When the issue of desegregation arose, it met economic realities. The Great Depression was a recent memory, and priests—Archbishop John Glennon among them—were afraid to alienate donors, particularly wealthy families with Southern roots. Among those who favored desegregation, many thought it prudent to let things happen organically rather than force the issue. Typical of these was Claude’s brother Joe, a dentist who quietly treated black patients at the parish rectory on Saturdays but vehemently opposed forcible desegregation.

Controversy comes calling

For Father Heithaus, however, the next few years were uneventful: he taught archeology and classics at St. Louis University and became Director of Student Publications, overseeing the university’s student newspaper. He also tried, and failed, to set up a museum at the university, something that would become a recurring theme in his life.

This changed in February 1944, when Heithaus walked into his office to find a copy of the Pittsburgh Courier on his desk. A front page article detailed attempts by a black high school student to apply to Webster College, a St. Louis area school staffed by the Sisters of Loretto. Ultimately St. Louis Archbishop John Glennon made it abundantly, although obliquely, clear that the Sisters were not to admit the young woman, Aloyse Foster.

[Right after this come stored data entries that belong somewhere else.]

(** Two embeddings for one metadata entry. *)
Lemma add_vectors_mismatch_witness :
  VectorStore.add_vectors Demo.two_files Demo.two_rows [Demo.chunk_a]
  = (Raise (ValueError "Number of embeddings must match metadata list length"),
     Demo.two_files).
Proof. apply add_vectors_mismatch. vm_compute. discriminate. Defined.

(** No chunk of the store comes from "c.txt". *)
Lemma delete_by_filename_absent_witness :
  VectorStore.delete_by_filename Demo.two_files "c.txt" = Demo.two_files.
Proof.
  apply delete_by_filename_absent. intros md Hmd.
  apply list_elem_of_In in Hmd. cbn in Hmd.
  destruct Hmd as [<-|[<-|[]]]; discriminate.
Defined.

(** C2 fails on the code. A store holds one chunk of "a.txt" and one of
    "b.txt"; after [delete_by_filename "a.txt"] the chunk of "b.txt" is gone
    as well: [_create_new_index] resets [self.metadata] right after the
    surviving entries were assigned to it, and no vector is added back to
    the new index. *)
Lemma delete_by_filename_loses_survivors :
  (Demo.chunk_b ∈ VectorStore.metadata Demo.two_files) /\
  md_filename Demo.chunk_b <> "a.txt" /\
  VectorStore.metadata (VectorStore.delete_by_filename Demo.two_files "a.txt") = [] /\
  VectorStore.ntotal
    (VectorStore.index (VectorStore.delete_by_filename Demo.two_files "a.txt")) = 0 /\
  VectorStore.metadata_file (VectorStore.delete_by_filename Demo.two_files "a.txt")
    = Some [] /\
  ("b.txt" ∈ VectorStore.get_all_filenames Demo.two_files) /\
  ("b.txt" ∉ VectorStore.get_all_filenames
               (VectorStore.delete_by_filename Demo.two_files "a.txt")) /\
  VectorStore.search Demo.two_files 9 5 (Some ["b.txt"]) <> Ok [] /\
  VectorStore.search (VectorStore.delete_by_filename Demo.two_files "a.txt") 9 5
    (Some ["b.txt"]) = Ok [].
Proof.
  split.
  { apply list_elem_of_In. vm_compute. auto. }
  split; [done|].
  assert (Hafter : VectorStore.metadata
            (VectorStore.delete_by_filename Demo.two_files "a.txt") = [])
    by (vm_compute; reflexivity).
  split; [done|]. split; [vm_compute; reflexivity|]. split; [vm_compute; reflexivity|].
  split.
  { unfold VectorStore.get_all_filenames. apply elem_of_list_to_set.
    apply list_elem_of_In. vm_compute. auto. }
  split.
  { unfold VectorStore.get_all_filenames. rewrite Hafter. set_solver. }
  split; [vm_compute; discriminate|vm_compute; reflexivity].
Qed.

(** ** rag_pipeline.py *)

Section PipelineProperties.
Import VectorStore Pipeline.
Context `{Backend}.
Variable requests_post : string -> Payload -> http_outcome.

Lemma fallback_answer_not_empty (prompt : string) :
  is_empty (_fallback_answer prompt) = false.
Proof. done. Qed.

(** C6. When [search] returns no chunk, [query] returns the fixed
    answer with no sources and sends nothing to the language-model
    service. *)
Theorem query_no_chunks (self : RAGPipeline) (question : string) (top_k : Z)
    (active_files : option (list string)) :
  search (vector_store self) (embed_query question) top_k active_files = Ok [] ->
  query requests_post self question top_k active_files
  = (Ok {| answer := "No relevant information found in the indexed documents.";
           sources := [] |}, []).
Proof. intros Hs. unfold query. cbv zeta. by rewrite Hs. Qed.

To be fair, a growing number of people—laity and clergy, black and white—had been working behind the scenes to change the status quo. A group of concerned individuals had selected Aloyse Foster as a promising candidate, laid the groundwork for her application to Webster College, and agreed to pay her tuition.

Leaving the Courier so Heithaus would find it was an attempt to draw him into the fray. And it succeeded. In his words, “After I read that article, I said to myself, ‘this can happen to St. Louis University any day, because if those nuns are guilty, then we’re guilty on a grand scale.’ … I decided to do something about it.”

In a few days Heithaus was scheduled to preach the homily at the weekly student Mass at St. Francis Xavier College Church. “I figured this [was] my chance to just climb over all possible barricades, and talk directly to those students,” he said later.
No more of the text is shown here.